Guwahati, Apr 3: Dalai Lama, the spiritual and temporal head of Tibetans, is on a 12-day visit to Assam and Arunachal Pradesh, especially to the Tawang Monastery considered important for the Buddhists, the place he first crossed over into India.
Not fearing the warnings by Chinese authorities, Indian officials have hosted the Tibetan leader. The Union Minister of State for Home Kiren Rijiju, who hails from Arunachal Pradesh, has categorically rejected the Chinese demand to cancel permission to Dalai Lama.
Recalling his escape to India in 1959, the Dalai Lama said “every time I visit these areas, the Tawang area, it is very emotional for me. I see a place where I had enjoyed freedom for the first time.”
The Dalai Lama’s escape to India had marked a rapturous moment, not just in Tibetan history, but also in the evolution of the Indo-Chinese relationship. Chinese protests against Indian refuge to him can be heard even 58 years after the spiritual leader came to India. Simultaneously, his entry into India also ushered in large-scale Tibetan refugee influxes, who still continue to dwell in several parts of the country.
The beginning of the 1950s was witnessing a large part of Tibet being annexed by the Chinese. The next few years were witness to the Dalai Lama trying to evade a full-scale military takeover of Tibet by Chinese forces. On March 10, 1959, Chinese general Zhang Chenwu had invited the Dalai Lama to a performance by a Chinese dance troupe. However, a peculiar protest of arriving without any soldiers or armed bodyguards was met with a large amount of suspicion from the Tibetans who had been suffering the oppression of the Chinese for over a decade.
Given the backdrop of Chinese aggression in Tibet, the officials surrounding the Dalai Lama were quick to guess a sense of deceit in the Chinese invitation. As a cautionary measure, he was soon advised to escape from Tibet. On March 17, 1959, therefore, the Dalai Lama dressed up as a soldier and slipped out of the shelter of the monastery that he would never see again. Accompanying him were 20 of his officials. The spiritual leader made his way barefoot across the arduous Himalayan region that included crossing the 500 yards wide Brahmaputra River.
Dalai Lama meets Havildar Naren Chandra Das, a member of 5 Assam Rifles that escorted him when he left Tibet in 1959 and entered India through Kinjamane in Tawang, Arunachal Pradesh.
He finally reached India on March 30 and settled down at the Tawang monastery in Arunachal Pradesh. The following month he reached Mussoorie in present day Uttarakhand, where he was later met by then Prime Minister Pundit Jawaharlal Nehru to discuss the future of the Tibetan refugees who followed him.
Meanwhile, back in Tibet the Chinese imposed a curfew in Lhasa and close to 2000 people died in the ensuing battle between the local people and the Chinese forces. Close to 800 artillery shells were fired into the summer palace of the Dalai Lama. A day later, China announced the dissolution of the Tibetan governing body and a Tibetan autonomous region was merged within the People’s Republic of China.

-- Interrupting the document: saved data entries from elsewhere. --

(** The snapshot of [nodep] is [(uids, brow)] and names the rows of [p]
    that [fl] leaves unflagged, in the order of the pool; [brow] gives each
    of them an LP position of its own. *)
Definition snapshot_valid (nodep : bbnode) (p : cpool) (fl : list bool)
    (uids brow : list Z) : Prop :=
  bc_uids nodep = Some uids /\ bc_row nodep = Some brow /\
  n_uids nodep = Z.of_nat (live_count fl) /\
  Z.of_nat (live_count fl) <= maxrows p /\
  length fl = length (rows p) /\
  length uids = live_count fl /\ length brow = live_count fl /\
  NoDup brow /\ (forall v, v ∈ brow -> 0 <= v < Z.of_nat (live_count fl)) /\
  forall k rc, rows p !! k = Some rc -> fl !! k = Some false ->
    uids !! kept_before fl k = Some (uid rc) /\ row_loadable rc.

(** The header of row [k] after the restore. *)
Definition restored_row (fl : list bool) (brow : list Z) (k : nat) (rc : rcon) : rcon :=
  match fl !! k with
  | Some false =>
      set_lprow (default (-1) (brow !! kept_before fl k)) (set_refc (refc rc - 1) rc)
  | _ => set_lprow (-1) rc
  end.

Lemma replay_row_live (fl : list bool) (m k : nat) (rc : rcon) :
  fl !! k = Some false -> (kept_before fl k < m)%nat ->
  replay_row fl m k rc = set_lprow (-2) (set_refc (refc rc - 1) rc).
Proof.
  intros Hk Hlt. unfold replay_row. rewrite Hk.
  destruct (Nat.ltb_spec (kept_before fl k) m); [reflexivity|lia].
Qed.

Lemma replay_row_other (fl : list bool) (m k : nat) (rc : rcon) :
  fl !! k <> Some false -> replay_row fl m k rc = rc.
Proof.
  intros Hk. unfold replay_row. destruct (fl !! k) as [[]|]; auto. congruence.
Qed.

Lemma row_loadable_ext (rc rc' : rcon) :
  coefs rc' = coefs rc -> len rc' = len rc -> row_loadable rc -> row_loadable rc'.
Proof.
  intros Hc Hl (lr & Hlr & Hlen). exists lr. split; [|congruence].
  now apply (row_in_lp_coefs rc).
Qed.

(** What the restore leaves: the recorded rows are the LP's rows, each at
    its recorded position and with one reference less, and no other row is
    loaded. *)
Definition restored (fl : list bool) (brow : list Z) (nodep : bbnode)
    (bbip bbip' : bbinfo) : Prop :=
  let p := bb_cpool bbip in
  let p' := bb_cpool bbip' in
  rows p' = imap (restored_row fl brow) (rows p) /\
  nlprows p' = Z.of_nat (live_count fl) /\ npend p' = 0 /\
  (forall k j, fl !! k = Some false -> brow !! kept_before fl k = Some j ->
     lprows p' !! Z.to_nat j = Some (Z.of_nat k)) /\
  length (lp_rowset (bb_lp bbip')) = live_count fl /\
  (forall k rc j, rows p !! k = Some rc -> fl !! k = Some false ->
     brow !! kept_before fl k = Some j ->
     exists lr, lp_rowset (bb_lp bbip') !! Z.to_nat j = Some lr /\ row_in_lp rc lr) /\
  (forall bs, nd_basis nodep = Some bs ->
     lp_basis (bb_lp bbip') = bs /\ basis_valid (bb_lp bbip') = true) /\
  bb_node bbip' = bb_node bbip.

Section Restore.

Variable nodep : bbnode.
Variable bbip : bbinfo.
Variable fl : list bool.
Variable uids brow : list Z.

Hypothesis ready : restore_ready bbip.
Hypothesis valid : snapshot_valid nodep (bb_cpool bbip) fl uids brow.

(** The state that the restore hands to [_gst_add_pending_rows_to_LP]. *)
Definition pending_state (past_end : Z) (rs : list rcon) (lpr : list Z) : bbinfo :=
  let lp := bb_lp bbip in
  let pool := bb_cpool bbip in
  set_bb_cpool
    (set_npend (Z.of_nat (live_count fl))
       (set_lprows lpr (set_rows rs (set_nlprows 0 (set_rows (unload <$> rows pool) pool)))))
    (set_bb_lp
       (delete_row_set lp
          (<[0%nat := 0]> (replicate (Z.to_nat (lp_num_rows lp)) 1 ++ [past_end])))
       bbip).

Lemma restore_reaches_add_pending (past_end : Z) :
  exists lpr,
    let rs := imap (replay_row fl (live_count fl)) (unload <$> rows (bb_cpool bbip)) in
    _gst_restore_node_basis past_end nodep bbip =
      (let! b := _gst_add_pending_rows_to_LP (pending_state past_end rs lpr) in
       Ok (set_saved 0 None None None nodep,
           match nd_basis nodep with
           | Some bs => set_bb_lp (set_current_basis (bb_lp b) bs) b
           | None => b
           end)) /\
    length lpr = length (lprows (bb_cpool bbip)) /\
    (forall k j, fl !! k = Some false -> brow !! kept_before fl k = Some j ->
       lpr !! Z.to_nat j = Some (Z.of_nat k)) /\
    (forall q, (live_count fl <= q)%nat -> lpr !! q = lprows (bb_cpool bbip) !! q).
Proof.
  destruct ready as (Hcnt & Hok & Hnp & Hneg & Huid & Hmax).
  destruct valid as (Hbu & Hbr & Hnu & Hroom & Hfl & Hlu & Hlb & Hnd & Hrng & Hrec).
  set (pool := bb_cpool bbip) in *.
  destruct (replay_total (unload <$> rows pool) fl uids brow
              (replicate (live_count fl) (-1) ++ drop (live_count fl) (lprows pool)))
    as (rs & lpr & r & Hrun & Hrs & Hll & Hdone & Hrest).
  - now rewrite length_fmap.
  - exact Hlu.
  - exact Hlb.
  - intros k rc Hk. rewrite list_lookup_fmap in Hk.
    destruct (rows pool !! k) as [rc0|] eqn:E; [|discriminate]. injection Hk as <-.
    rewrite unload_eq; [reflexivity|]. now apply (Hneg k).
  - rewrite <- list_fmap_compose.
    replace (uid ∘ unload <$> rows pool) with (uid <$> rows pool); [exact Huid|].
    apply list_fmap_ext. intros k rc _. cbn. now rewrite unload_uid.
  - intros k rc Hk Hf. rewrite list_lookup_fmap in Hk.
    destruct (rows pool !! k) as [rc0|] eqn:E; [|discriminate]. injection Hk as <-.
    rewrite unload_uid. now apply Hrec.
  - exact Hnd.
  - exact Hrng.
  - intros q Hq. rewrite lookup_app_l by (rewrite length_replicate; lia).
    now apply lookup_replicate_2.
  - exists lpr. cbv zeta. split; [|split; [|split]].
    + unfold _gst_restore_node_basis. rewrite Hbu. cbv zeta. fold pool.
      rewrite Hcnt, Z.eqb_refl. cbn [negb].
      rewrite Hnp. cbn [Z.eqb negb fatal_if bind].
      rewrite (unload_total pool Hok). cbn [bind]. rewrite (unloaded_upto_all pool Hok).
      rewrite Hnu.
      replace (maxrows (set_nlprows 0 (set_rows (unload <$> rows pool) pool))
               <? Z.of_nat (live_count fl)) with false
        by (symmetry; apply Z.ltb_ge; exact Hroom).
      cbn [fatal_if bind].
      replace (lprows (set_nlprows 0 (set_rows (unload <$> rows pool) pool)))
        with (lprows pool) by reflexivity.
      rewrite reset_total by lia. cbn [bind]. rewrite Hbr. cbn [bind].
      replace (rows (set_nlprows 0 (set_rows (unload <$> rows pool) pool)))
        with (unload <$> rows pool) by reflexivity.
      rewrite Nat2Z.id, Hrun. cbn [bind]. rewrite <- Hrs, <- Hcnt. reflexivity.
    + rewrite Hll, length_app, length_replicate, length_drop. lia.
    + exact Hdone.
    + intros q Hq. rewrite (Hrest q Hq).
      rewrite lookup_app_r by (rewrite length_replicate; lia).
      rewrite length_replicate, lookup_drop. f_equal. lia.
Qed.

(** With a zero in the word after [rowflags], the last LP row stays and the
    run ends on the row count. *)
Lemma restore_fatal :
  lp_rowset (bb_lp bbip) <> [] -> _gst_restore_node_basis 0 nodep bbip = Fatal.
Proof.
  intros Hne. destruct (restore_reaches_add_pending 0) as (lpr & Heq & _).
  cbv zeta in Heq. rewrite Heq. unfold _gst_add_pending_rows_to_LP.
  unfold pending_state at 1 2. cbn [bb_lp bb_cpool set_bb_cpool set_bb_lp].
  unfold lp_num_rows at 1. rewrite (restore_keeps_last _ Hne). reflexivity.
Qed.

Lemma restore_total (past_end : Z) :
  lp_rowset (bb_lp bbip) = [] \/ past_end <> 0 ->
  exists bbip',
    _gst_restore_node_basis past_end nodep bbip
      = Ok (set_saved 0 None None None nodep, bbip') /\
    restored fl brow nodep bbip bbip'.
Proof.
  intros Hdel. destruct (restore_reaches_add_pending past_end)
    as (lpr & Heq & Hll & Hdone & Hrest).
  cbv zeta in Heq. rewrite Heq. clear Heq.
  destruct ready as (Hcnt & Hok & Hnp & Hneg & Huid & Hmax).
  destruct valid as (Hbu & Hbr & Hnu & Hroom & Hfl & Hlu & Hlb & Hnd & Hrng & Hrec).
  set (pool := bb_cpool bbip) in *.
  set (nu := live_count fl) in *.
  set (rs := imap (replay_row fl nu) (unload <$> rows pool)) in *.
  set (S := pending_state past_end rs lpr).
  assert (Hrsk : forall k rc0, rows pool !! k = Some rc0 ->
             rs !! k = Some (replay_row fl nu k (unload rc0))).
  { intros k rc0 Hk. unfold rs. now rewrite list_lookup_imap, list_lookup_fmap, Hk. }
  assert (Hslot : forall i, 0 <= i < Z.of_nat nu ->
             exists k rc0, fl !! k = Some false /\ brow !! kept_before fl k = Some i /\
                           rows pool !! k = Some rc0 /\
                           lpr !! Z.to_nat i = Some (Z.of_nat k)).
  { intros i Hi.
    pose proof (NoDup_range_full brow nu Hnd Hlb Hrng i Hi) as Hin.
    apply list_elem_of_lookup_1 in Hin as (m & Hm).
    pose proof (lookup_lt_Some _ _ _ Hm) as Hmlt.
    destruct (kept_before_surj fl m ltac:(lia)) as (k & Hk & Hkb).
    destruct (lookup_lt_is_Some_2 (rows pool) k) as [rc0 Hrc0];
      [apply lookup_lt_Some in Hk; lia|].
    exists k, rc0. rewrite Hkb. split; [exact Hk|]. split; [exact Hm|].
    split; [exact Hrc0|]. apply Hdone; [exact Hk|now rewrite Hkb]. }
  assert (Hlive : forall k j, fl !! k = Some false -> brow !! kept_before fl k = Some j ->
             0 <= j < Z.of_nat nu).
  { intros k j _ Hj. apply Hrng. eapply list_elem_of_lookup_2; eauto. }
  assert (HlpS : lp_rowset (bb_lp S) = []) by (apply restore_deletes_all; exact Hdel).
  destruct (add_pending_total S) as (bbipB & HrunB & HB).
  - unfold lp_num_rows. rewrite HlpS. reflexivity.
  - cbn. lia.
  - cbn. lia.
  - intros i Hi. cbn in Hi.
    destruct (Hslot i ltac:(lia)) as (k & rc0 & Hk & Hj & Hrc0 & Hl).
    exists k, (replay_row fl nu k (unload rc0)). split; [exact Hl|].
    split; [now apply Hrsk|].
    rewrite replay_row_live by (auto; now apply kept_before_live).
    split; [reflexivity|].
    apply (row_loadable_ext rc0); [| |now apply (Hrec k)];
      unfold unload; destruct (0 <=? lprow rc0); reflexivity.
  - intros i i' k Hi Hi' Hl Hl'. cbn in Hi, Hi', Hl, Hl'.
    destruct (Hslot i ltac:(lia)) as (k1 & rc1 & Hk1 & Hj1 & _ & Hl1).
    destruct (Hslot i' ltac:(lia)) as (k2 & rc2 & Hk2 & Hj2 & _ & Hl2).
    rewrite Hl1 in Hl. rewrite Hl2 in Hl'.
    assert (k1 = k2) by (apply Nat2Z.inj; congruence). subst k2. congruence.
  - rewrite HrunB. cbn [bind]. eexists. split; [reflexivity|].
    destruct HB as (Bnode & Bnl & Bnp & Blpr & Blen & Bdone & Brest & Bbasis
                    & new & Bnew & Bnewl & Bnewr).
    cbn [bb_cpool bb_lp S pending_state set_bb_cpool set_bb_lp rows lprows nlprows npend
         set_npend set_lprows set_rows set_nlprows] in Bnl, Bnp, Blpr, Blen, Bdone, Brest,
         Bnewl, Bnewr.
    rewrite HlpS in Bnew. cbn [app] in Bnew.
    assert (Hrows : rows (bb_cpool bbipB) = imap (restored_row fl brow) (rows pool)).
    { apply list_eq. intros k. rewrite list_lookup_imap.
      destruct (rows pool !! k) as [rc0|] eqn:Hrc0; cbn.
      - destruct (decide (fl !! k = Some false)) as [Hk|Hk].
        + pose proof (kept_before_live fl k Hk) as Hkl.
          destruct (lookup_lt_is_Some_2 brow (kept_before fl k) ltac:(lia)) as [j Hj].
          pose proof (Hlive k j Hk Hj) as Hjr.
          rewrite (Bdone j k _ ltac:(lia) (Hdone k j Hk Hj) (Hrsk k rc0 Hrc0)).
          f_equal. rewrite replay_row_live by auto.
          unfold restored_row. rewrite Hk, Hj. cbn [default].
          destruct rc0 as [a1 a2 a3 a4 a5 a6 a7 a8 a9]. unfold unload. cbn.
          destruct (0 <=? a4); reflexivity.
        + rewrite (Brest k _ (Hrsk k rc0 Hrc0)).
          * f_equal. rewrite replay_row_other by exact Hk.
            rewrite unload_eq by (now apply (Hneg k)).
            unfold restored_row. destruct (fl !! k) as [[]|]; congruence.
          * intros i Hi Hl.
            destruct (Hslot i ltac:(lia)) as (k1 & rc1 & Hk1 & _ & _ & Hl1).
            rewrite Hl1 in Hl. injection Hl as Hkk. apply Nat2Z.inj in Hkk. congruence.
      - apply lookup_ge_None. rewrite Blen. unfold rs.
        rewrite length_imap, length_fmap. now apply lookup_ge_None. }
    assert (Hlprows : forall k rc j, rows pool !! k = Some rc -> fl !! k = Some false ->
               brow !! kept_before fl k = Some j ->
               exists lr, new !! Z.to_nat j = Some lr /\ row_in_lp rc lr).
    { intros k rc0 j Hrc0 Hk Hj. pose proof (Hlive k j Hk Hj) as Hjr.
      destruct (Bnewr j k _ ltac:(lia) (Hdone k j Hk Hj) (Hrsk k rc0 Hrc0))
        as (lr & Hn & Hlr).
      exists lr. rewrite Z.sub_0_r in Hn. split; [exact Hn|].
      apply (row_in_lp_coefs (replay_row fl nu k (unload rc0))); [|exact Hlr].
      rewrite replay_row_live by (auto; now apply kept_before_live).
      unfold unload. destruct (0 <=? lprow rc0); reflexivity. }
    unfold restored. fold pool nu.
    destruct (nd_basis nodep) as [bs|] eqn:Hbs;
      cbn [bb_cpool bb_lp set_bb_lp set_current_basis lp_rowset lp_basis basis_valid bb_node].
    + rewrite Bnew, Bnl, Bnp, Blpr, Hrows, Bnewl, Bnode.
      split; [reflexivity|]. split; [lia|]. split; [reflexivity|].
      split; [exact Hdone|]. split; [lia|]. split; [exact Hlprows|].
      split; [|reflexivity]. intros bs' [= <-]. split; reflexivity.
    + rewrite Bnew, Bnl, Bnp, Blpr, Hrows, Bnewl, Bnode.
      split; [reflexivity|]. split; [lia|]. split; [reflexivity|].
      split; [exact Hdone|]. split; [lia|]. split; [exact Hlprows|].
      split; [|reflexivity]. intros bs'. discriminate.
Qed.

Politically, the arrival of the Dalai Lama in India was a crucial moment in Indo-Chinese relations. For Nehru, maintaining cordial relations with China was always seen as a diplomatic necessity. According to historian Ramachandra Guha, “Nehru saw China at once as a peer, comrade and soul mate.” However, over time arguments emerged between India and China, particularly around the issue of border creation post the departure of the British. In this atmosphere of antagonism, India’s grant of refuge to the Dalai Lama was an essential trigger that pushed both the countries to the point of the war. The Sino-Indian war of 1962 which was eventually won by China was one of the most critical products of the Dalai Lama’s escape to India.
Looking back, the Dalai Lama’s arrival in India has been by far the most dramatic visit by any foreign politician. As pointed out by himself a couple of days ago, he is the “longest guest of the Indian government.”